SIMPLICIDADE

 

    Diógenes (aprox. 413-327 a.C.), filósofo grego, era famoso por seu comportamento excêntrico e comentários mordazes.

    Diógenes não era nenhum misantropo ranheta e excêntrico.

    Havia em suas atitudes um humor irônico, com o qual procurava instigar as pessoas à apreciação de suas idéias.

    Ensinava que o supremo recurso de felicidade é o total desprezo pelas convenções humanas, em obediência plena às leis da Natureza.

    O caminho para essa realização está na simplificação da existência, superando a superficialidade e os modismos.

    Andava descalço...

    Vestia uma única túnica...

    Dormia num tonel...

    Certa feita, viu um menino a usar o côncavo das mãos para tomar água.

    Admirou-se:

- Acabo de aprender que ainda tenho objetos supérfluos.

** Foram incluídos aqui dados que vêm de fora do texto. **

(** A write to the blocks of the superblock or the free map. *)
Lemma meta_write R I m s s' :
  fsys cur R I m s → fs_vnodes s' = fs_vnodes s → fs_vn s' = fs_vn s → fs_next s' = fs_next s → fs_oom s' = fs_oom s →
  fs_super s' = fs_super s → fs_freemap s' = fs_freemap s → fs_depth s' = fs_depth s → d_ok (cur := cur) (fs_dev s') → d_blocks (fs_dev s') = d_blocks (fs_dev s) →
  (∀ b, 0 ≤ b < nblocks s → ¬ meta s b → data s' b = data s b) → meta_ok cur R s' → fsys cur R I m s' ∧ quiet I s s'.
Proof.
  intros H e1 e2 e3 e4 e5 e6 e7 Hok Hbl Hd Hmo. pose proof (fy_inv _ _ _ _ _ _ H) as Hinv. pose proof (inv_meta _ _ _ _ Hinv) as Hmo0.
  assert (Q : quiet I s s').
  { apply (quiet_frame R); try done; [unfold inuse; by rewrite e6|]. intros b Hb HR. apply Hd; [done|]. intros [? _]%(mo_reserved _ _ _ Hmo0). done. }
  split; [|done]. assert (Hnb : nblocks s' = nblocks s) by (unfold nblocks; by rewrite e5).
  apply (fsys_frame R I m s s'); try done.
  - destruct (inv_ok _ _ _ _ Hinv) as [o1 o2 o3 o4 o5 o6 o7 o8]. unfold inuse in *. split; unfold inuse; rewrite ?Hnb, ?e6, ?e7, ?Hbl; done.
  - rewrite e4. apply Hinv.
  - apply (table_same I s); try done; [by eapply inv_tables|]. intros v sv Hv. unfold disk_inode. f_equal. f_equal.
    pose proof (inv_ready _ _ _ _ _ _ Hinv Hv) as (_ & Hf & _). destruct (fo_ino _ _ _ Hf) as (f1 & _). destruct (inv_loaded _ _ _ _ Hinv v sv Hv) as (HI & _).
    apply Hd; [lia|]. intros [HR _]%(mo_reserved _ _ _ Hmo0). by destruct (inv_reserved _ _ _ _ Hinv _ HR).
Qed.

Lemma sync_freemap_ok R I m s :
  fsys cur R I m s →
  ∃ s', sync_freemap s = Done (0, s') ∧ fsys cur R I m s' ∧ quiet I s s' ∧ fs_vn s' = fs_vn s ∧ fs_freemapdirty s' = false ∧ fs_superdirty s' = fs_superdirty s.
Proof.
  intros H. pose proof (fy_inv _ _ _ _ _ _ H) as Hinv. pose proof (inv_ok _ _ _ _ Hinv) as Ho. pose proof (inv_meta _ _ _ _ Hinv) as [m1 m2 m3 m4].
  unfold sync_freemap. ksteps. destruct (fs_freemapdirty s) eqn:Ed.
  2: { exists s. split; [done|]. split; [done|]. split; [apply quiet_refl|done]. }
  destruct (m1 0 ltac:(by left)) as [_ H0]. pose proof (map_length s Ho ltac:(lia)) as Hl. pose proof (ok_blocks _ _ Ho). destruct (bitmap_size (nblocks s)) as [Hb1 Hb2]; [pose proof (ok_small _ _ Ho); lia|].
  set (n := SFS_BITBLOCKS (nblocks s)) in *. assert (Hn : 0 < n) by lia.
  assert (Hfit : 2 + n ≤ nblocks s) by (destruct (m1 (2 + n - 1)) as [_ ?]; [right; unfold SFS_MAP_LOCATION; fold n; lia|lia]).
  destruct (mapio_write_loop (Z.to_nat n) 0 s Ho) as (d' & E & h1 & h2 & h3 & h4); [lia|lia|].
  assert (Em : sfs_mapio UIO_WRITE s = Done (0, set_dev d' s)) by (unfold sfs_mapio; ksteps; exact E).
  kcall Em. cbn [Z.eqb negb]. ksteps. set (s' := set_freemapdirty false (set_dev d' s)). exists s'. split; [done|].
  destruct (meta_write R I m s s') as [H' Q]; try done.
  - intros b Hb Hno. apply h4; [lia|]. intros Hr. apply Hno. right. unfold SFS_MAP_LOCATION. fold n. lia.
  - split; try done.
    + intros Hd. etrans; [|exact (m3 Hd)]. apply h4; [unfold SFS_SB_LOCATION; lia|unfold SFS_SB_LOCATION; lia].
    + intros j _ Hj. apply h3. change (SFS_BITBLOCKS (nblocks s')) with n in Hj. lia.
Qed.

Lemma sync_super_ok R I m s :
  fsys cur R I m s →
  ∃ s', sync_super s = Done (0, s') ∧ fsys cur R I m s' ∧ quiet I s s' ∧ fs_vn s' = fs_vn s ∧ fs_superdirty s' = false ∧ fs_freemapdirty s' = fs_freemapdirty s.
Proof.
  intros H. pose proof (fy_inv _ _ _ _ _ _ H) as Hinv. pose proof (inv_ok _ _ _ _ Hinv) as Ho. pose proof (inv_meta _ _ _ _ Hinv) as [m1 m2 m3 m4].
  unfold sync_super. ksteps. destruct (fs_superdirty s) eqn:Ed.
  2: { exists s. split; [done|]. split; [done|]. split; [apply quiet_refl|done]. }
  ksteps. destruct (m1 0 ltac:(by left)) as [_ H0]. destruct (super_bytes_wf (fs_super s)) as [Hl _]; [apply m2|]. pose proof (ok_blocks _ _ Ho).
  destruct (wblock_ok cur s SFS_SB_LOCATION (super_bytes (fs_super s))) as (d' & E & [u1 u2 u3 u4]); [done|unfold SFS_SB_LOCATION; lia|done|].
  kcall E. cbn [Z.eqb negb]. ksteps. set (s' := set_superdirty false (set_dev d' s)). exists s'. split; [done|].
  destruct (meta_write R I m s s') as [H' Q]; try done.
  - intros b Hb Hno. apply u4; [lia|]. intros ->. apply Hno. by left.
  - split; try done. intros j Hd Hj. change (SFS_BITBLOCKS (nblocks s')) with (SFS_BITBLOCKS (nblocks s)) in Hj. change (map_block s' j) with (map_block s j). rewrite <- m4 by done.
    destruct (m1 (SFS_MAP_LOCATION + Z.of_nat j)) as [_ ?]; [right; lia|]. apply u4; [lia|unfold SFS_MAP_LOCATION, SFS_SB_LOCATION; lia].
Qed.

(** After [sfs_sync] nothing is dirty, and nothing else has changed. *)
Definition synced s : Prop := fs_superdirty s = false ∧ fs_freemapdirty s = false ∧ ∀ w, clean w s.

Lemma sync_ok R I m s :
  mounted R I m s → ∃ s', sfs_sync s = Done (0, s') ∧ ends R I m I s s' ∧ handles s' = handles s ∧ synced s'.
Proof.
  intros Hm. pose proof Hm as [H0 H]. unfold sfs_sync. pose proof (mounted_inside cur R I m s Hm) as Hm0.
  destruct (sync_vnodes_ok R I m (fs_vnodes s) (inside s) Hm0) as (s1 & E1 & (Hm1 & K1 & D1) & Hh1 & Hc1 & Hdom1).
  { intros v Hv. by apply (inv_table _ _ _ _ (fy_inv _ _ _ _ _ _ H)). }
  cbn in D1. pose proof (mounted_here R I m s1 Hm1 ltac:(lia)) as H1.
  destruct (sync_freemap_ok R I m s1 H1) as (s2 & E2 & H2 & Q2 & V2 & F2 & _).
  destruct (sync_super_ok R I m s2 H2) as (s3 & E3 & H3 & Q3 & V3 & F3 & F3').
  assert (D3 : fs_depth s3 = fs_depth s + 1) by (rewrite (q_depth _ _ _ _ Q3), (q_depth _ _ _ _ Q2); exact D1).
  exists (set_depth (fs_depth s) s3). split; [|split; [|split; [|split; [exact F3|split]]]].
  - apply locked_run; [|exact D3|done]. ksteps. kcall E1. kcall E2. cbn [Z.eqb negb]. exact E3.
  - apply ends_intro; [done|done| |exact D3]. eapply kept_trans; [exact K1|]. eapply kept_trans; by apply quiet_kept.
  - etrans; [|exact Hh1]. unfold handles. cbn. by rewrite V3, V2.
  - cbn. congruence.
  - intros w sw Hw. cbn in Hw. rewrite V3, V2 in Hw. apply (Hc1 w); [|done]. left.
    apply (inv_table _ _ _ _ (fy_inv _ _ _ _ _ _ H)). apply (Hdom1 w). by rewrite Hw.
Qed.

    Jogou fora a caneca que usava e passou a imitar o menino.

 

    Alexandre, o Grande (356-323 a.C.), quis conhecê lo e testar seu proverbial desprendimento dos bens materiais.

    Foi encontrar o filósofo, em fria manhã de inverno, aquecendo-se ao sol.

    Após serem apresentados e conversarem, Alexandre disse-lhe estar disposto a atender qualquer pedido seu.

    O capricho mais sofisticado, o objeto mais precioso...

    Diógenes sorriu e respondeu:

    - Quero apenas que não me tires o que não me podes dar.  Estás diante do Sol que me aquece.  Afasta-te, pois...

 

    Certamente seria complicado tomar Diógenes ao pé da letra.

    Acabaríamos num hospício.

    Os tempos são outros.

    Além do mais, estamos longe do desprendimento total.

    Não obstante, seria interessante observar a tônica de suas idéias:

       

    Simplicidade.

 

    É preciso que nos libertemos de condicionamentos e modismos, do supérfluo e do artificial, contentando-nos com o necessário à vida.

    Teremos, então, melhores chances de viver bem.

    No Sermão da Montanha, Jesus recomenda que não nos preocupemos demasiadamente com nossa vida, nem acerca do que devemos comer ou vestir...

    É preciso centralizar nossas ações em torno do Reino de Deus, que se realiza no empenho do Bem.

    Tudo o mais, explica, virá por acréscimo.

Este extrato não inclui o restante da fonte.